1.Three masses, m1, m2, and m3, are lying on a plane without friction and are connected by a string. A force F is applied to the mass m1 so that the whole system accelerates along a straight line. What is the tension of the string T between the masses m1 and m2? What is the acceleration of the system?

2.A cylinder rolls without slipping on a horizontal plane and then up an incline. The linear speed of the cylinder at the beginning is v.

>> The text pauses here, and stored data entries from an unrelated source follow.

(* ===== verification/Fp.v ===== *)
(** The field of 2^255 - 19 elements, on the integers modulo p of the standard
    library, with its ring and field tactics. *)
From Stdlib Require Import ZArith Lia List Zmod Field.
From S2P Require Import Prelude.
From S2P Require Import PrimeP.

(** ** The field *)

Abbreviation F := (Zmod p).
Declare Scope F_scope.
Delimit Scope F_scope with F.
Bind Scope F_scope with Zmod.
Notation "0" := (@Zmod.zero p) : F_scope.
Notation "1" := (@Zmod.one p) : F_scope.
Notation "x + y" := (@Zmod.add p x y) : F_scope.
Notation "x - y" := (@Zmod.sub p x y) : F_scope.
Notation "x * y" := (@Zmod.mul p x y) : F_scope.
Notation "- x" := (@Zmod.opp p x) : F_scope.
Notation "x / y" := (@Zmod.mdiv p x y) : F_scope.
Notation "x ^ n" := (@Zmod.pow p x n) : F_scope.

#[export] Existing Instance prime_p.
Add Field F_field : (Zmod.field_theory p prime_p).

(** Residue class of an integer. *)
Definition inF (z : Z) : F := Zmod.of_Z p z.

Lemma inF_add a b : inF (a + b) = (inF a + inF b)%F.
Proof. apply Zmod.of_Z_add. Qed.
Lemma inF_sub a b : inF (a - b) = (inF a - inF b)%F.
Proof. apply Zmod.of_Z_sub. Qed.
Lemma inF_mul a b : inF (a * b) = (inF a * inF b)%F.
Proof. apply Zmod.of_Z_mul. Qed.
Lemma inF_opp a : inF (- a) = (- inF a)%F.
Proof. apply Zmod.of_Z_opp. Qed.
Lemma inF_pow a n : 0 <= n -> inF (a ^ n) = (inF a ^ n)%F.
Proof. apply Zmod.of_Z_pow. Qed.
Lemma inF_0 : inF 0 = 0%F. Proof. apply Zmod.of_Z_0. Qed.
Lemma inF_1 : inF 1 = 1%F. Proof. apply Zmod.of_Z_1. Qed.
Lemma inF_eq a b k : a = b + k * p -> inF a = inF b.
Proof. intros ->. apply Zmod.of_Z_inj. now rewrite Z.mod_add. Qed.
Lemma inF_inj a b : inF a = inF b <-> a mod p = b mod p.
Proof. apply Zmod.of_Z_inj. Qed.

(** Conversion never looks inside the field operations. *)
#[global] Opaque Zmod.add Zmod.sub Zmod.mul Zmod.opp Zmod.inv Zmod.mdiv Zmod.pow.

What maximal height h will the cylinder reach?

1. the string is accelerating m2 and m3, so tension= (m2+m3)a

but a= F/(m1+m2+m3)

2. Figure the total energy of the rolling cyclinder: KE+ RE

1/2 mv^2 + 1/2 I w^2
1/2 mv^2+ 1/2 m r^2*v^2/r^2

so combine all that, then set it equal to mgh, and solve for h, the height it would up.

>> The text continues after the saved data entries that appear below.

(** The shape shared by the four addition formulas: x1 y2 + y1 x2 and
    y1 y2 + x1 x2 over the two denominators of the addition law, all scaled
    by the same factor. *)
Lemma rep_p1p1_add h P Q c : c <> 0 ->
  yields 303 (c * (px P * py Q + py P * px Q)) (p1p1_X h) ->
  yields 303 (c * (py P * py Q + px P * px Q)) (p1p1_Y h) ->
  yields 303 (c * (1 + d * px P * px Q * py P * py Q)) (p1p1_Z h) ->
  yields 303 (c * (1 - d * px P * px Q * py P * py Q)) (p1p1_T h) ->
  rep_p1p1 h (padd P Q).
Proof using Type.
  intros Hc HX HY HZ HT.
  pose proof (complete_add _ _ _ _ (pt_on P) (pt_on Q)) as Da.
  pose proof (complete_sub _ _ _ _ (pt_on P) (pt_on Q)) as Ds.
  exists (c * (1 + d * px P * px Q * py P * py Q)), (c * (1 - d * px P * px Q * py P * py Q)).
  repeat split; try apply mul_nonzero; auto; try apply HX; try apply HY; try apply HZ; try apply HT;
    cbn [px py padd]; unfold add_x, add_y.
  - rewrite (proj2 HX). field; exact Da.
  - rewrite (proj2 HY). field; exact Ds.
Qed.
End Rep.

(** ** Correctness of the operations *)

Section Ops.
#[local] Open Scope F_scope.
Implicit Types P Q : point.

Local Ltac conjs := repeat match goal with |- _ /\ _ => split end.
Local Ltac ge_cbn :=
  cbv beta iota delta [p2_X p2_Y p2_Z p3_X p3_Y p3_Z p3_T p1p1_X p1p1_Y p1p1_Z p1p1_T
       yplusx yminusx xy2d YplusX YminusX cached_Z T2d] in *.

(** Destruct representations into their facts on the fields. *)
Local Ltac rep_intros :=
  repeat match goal with
    | |- forall _ : ge_p2, _ => intros []
    | |- forall _ : ge_p3, _ => intros []
    | |- forall _ : ge_p1p1, _ => intros []
    | |- forall _ : ge_precomp, _ => intros []
    | |- forall _ : ge_cached, _ => intros []
    | |- forall _ : point, _ => intros ?
    | |- rep_p2 _ _ -> _ => intros (?z & ? & ? & ? & ?)
    | |- rep_p3 _ _ -> _ => intros (?z & ? & ? & ? & ? & ?)
    | |- rep_p1p1 _ _ -> _ => intros (?z & ?t & ? & ? & ? & ? & ? & ?)
    | |- rep_precomp _ _ -> _ => intros (? & ? & ?)
    | |- rep_cached _ _ -> _ => intros (?z & ? & ? & ? & ? & ?)
    end; ge_cbn.

Lemma ge_p2_0_ok : rep_p2 ge_p2_0 pzero.
Proof using Type.
  exists 1. split; [exact one_nonzero|].
  repeat split; try apply (bounded_weaken 1); try apply fe_0_ok; try apply fe_1_ok; try lia;
    cbn [px py pzero]; rewrite ?(proj2 fe_0_ok), ?(proj2 fe_1_ok); ring.
Qed.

1. To determine the tension of the string and the acceleration of the system, we need to apply Newton's second law of motion.

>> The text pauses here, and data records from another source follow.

Definition base_22 : list ge_precomp :=
  [
    Ge_precomp
      (Fe 22092954 (-13191123) (-2042793) (-11968512) 32186753
           (-11517388) (-6574341) 2470660 (-27417366) 16625501)
      (Fe (-11057722) 3042016 13770083 (-9257922) 584236
           (-544855) (-7770857) 2602725 (-27351616) 14247413)
      (Fe 6314175 (-10264892) (-32772502) 15957557 (-10157730)
           168750 (-8618807) 14290061 27108877 (-1180880));
    Ge_precomp
      (Fe (-8586597) (-7170966) 13241782 10960156 (-32991015)
           (-13794596) 33547976 (-11058889) (-27148451) 981874)
      (Fe 22833440 9293594 (-32649448) (-13618667) (-9136966)
           14756819 (-22928859) (-13970780) (-10479804) (-16197962))
      (Fe (-7768587) 3326786 (-28111797) 10783824 19178761
           14905060 22680049 13906969 (-15933690) 3797899);
    Ge_precomp
      (Fe 21721356 (-4212746) (-12206123) 9310182 (-3882239)
           (-13653110) 23740224 (-2709232) 20491983 (-8042152))
      (Fe 9209270 (-15135055) (-13256557) (-6167798) (-731016)
           15289673 25947805 15286587 30997318 (-6703063))
      (Fe 7392032 16618386 23946583 (-8039892) (-13265164)
           (-1533858) (-14197445) (-2321576) 17649998 (-250080));
    Ge_precomp
      (Fe (-9301088) (-14193827) 30609526 (-3049543) (-25175069)
           (-1283752) (-15241566) (-9525724) (-2233253) 7662146)
      (Fe (-17558673) 1763594 (-33114336) 15908610 (-30040870)
           (-12174295) 7335080 (-8472199) (-3174674) 3440183)
      (Fe (-19889700) (-5977008) (-24111293) (-9688870) 10799743
           (-16571957) 40450 (-4431835) 4862400 1133);
    Ge_precomp
      (Fe (-32856209) (-7873957) (-5422389) 14860950 (-16319031)
           7956142 7258061 311861 (-30594991) (-7379421))
      (Fe (-3773428) (-1565936) 28985340 7499440 24445838
           9325937 29727763 16527196 18278453 15405622)
      (Fe (-4381906) 8508652 (-19898366) (-3674424) (-5984453)
           15149970 (-13313598) 843523 (-21875062) 13626197);
    Ge_precomp
      (Fe 2281448 (-13487055) (-10915418) (-2609910) 1879358
           16164207 (-10783882) 3953792 13340839 15928663)
      (Fe 31727126 (-7179855) (-18437503) (-8283652) 2875793
           (-16390330) (-25269894) (-7014826) (-23452306) 5964753)
      (Fe 4100420 (-5959452) (-17179337) 6017714 (-18705837)
           12227141 (-26684835) 11344144 2538215 (-7570755));
    Ge_precomp
      (Fe (-9433605) 6123113 11159803 (-2156608) 30016280
           14966241 (-20474983) 1485421 (-629256) (-15958862))
      (Fe (-26804558) 4260919 11851389 9658551 (-32017107)
           16367492 (-20205425) (-13191288) 11659922 (-11115118))
      (Fe 26180396 10015009 (-30844224) (-8581293) 5418197
           9480663 2231568 (-10170080) 33100372 (-1306171));
    Ge_precomp
      (Fe 15121113 (-5201871) (-10389905) 15427821 (-27509937)
           (-15992507) 21670947 4486675 (-5931810) (-14466380))
      (Fe 16166486 (-9483733) (-11104130) 6023908 (-31926798)
           (-1364923) 2340060 (-16254968) (-10735770) (-10039824))
      (Fe 28042865 (-3557089) (-12126526) 12259706 (-3717498)
           (-6945899) 6766453 (-8689599) 18036436 5803270) ].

First, let's consider the tension in the string between masses m1 and m2. The tension in the string will be the same throughout, as the string is assumed to be massless and without friction.

The forces acting on mass m1 are the applied force F and the tension T. The forces acting on mass m2 are the tension T and the force of gravity mg.

Applying Newton's second law for mass m1:
F - T = m1 * a

Applying Newton's second law for mass m2:
T - mg = m2 * a

Since the overall system accelerates along a straight line, the acceleration will be the same for all masses. Hence, we can set m1 * a = m2 * a.

Now, solving the above equations simultaneously:
F - T = m1 * a
T - mg = m2 * a
m1 * a = m2 * a

We can cancel out the 'a' term on both sides of the equations, resulting in:
F - T = T - mg

Simplifying further:
F = 2T - mg

Rearranging the equation, we can solve for T:
T = (F + mg) / 2

So, the tension in the string between masses m1 and m2 is T = (F + mg) / 2.

To find the acceleration of the system, we can substitute this value of T back into one of the equations:
F - ((F + mg) / 2) = m1 * a

Solving for 'a', we get:
a = (2F - mg) / (2 * m1)

Therefore, the acceleration of the system is a = (2F - mg) / (2 * m1).

2. To determine the maximal height h that the cylinder will reach, we can apply the principle of conservation of energy.

Since the cylinder rolls without slipping, its kinetic energy is given by both its translational and rotational kinetic energy.

At the beginning, the linear speed v of the cylinder can be related to its angular velocity ω using the relationship v = R * ω, where R is the radius of the cylinder.

The initial kinetic energy of the cylinder is given by:
KE_initial = (1/2) * (1/2) * I * ω^2 + (1/2) * m * v^2
where I is the moment of inertia of the cylinder and m is its mass.

As the cylinder rolls up the incline, its linear speed decreases, reaching zero at the maximal height h. At this point, only potential energy is present.

The final potential energy of the cylinder is given by:
PE_final = m * g * h
where g is the acceleration due to gravity.

According to the conservation of energy principle, the initial kinetic energy is equal to the final potential energy:
KE_initial = PE_final

Substituting the expressions for KE_initial and PE_final, we get:
(1/2) * (1/2) * I * ω^2 + (1/2) * m * v^2 = m * g * h

Simplifying the equation:
(1/4) * I * ω^2 + (1/2) * m * v^2 = m * g * h

We also know the relationship between linear velocity and angular velocity: v = R * ω. Substituting this into the equation, we have:
(1/4) * I * (v / R)^2 + (1/2) * m * v^2 = m * g * h

Now, solve for h:
h = (1/4) * I * (v / R)^2 / (m * g) + (1/2) * (v / R)^2

Therefore, the maximal height h that the cylinder will reach is given by h = (1/4) * I * (v / R)^2 / (m * g) + (1/2) * (v / R)^2.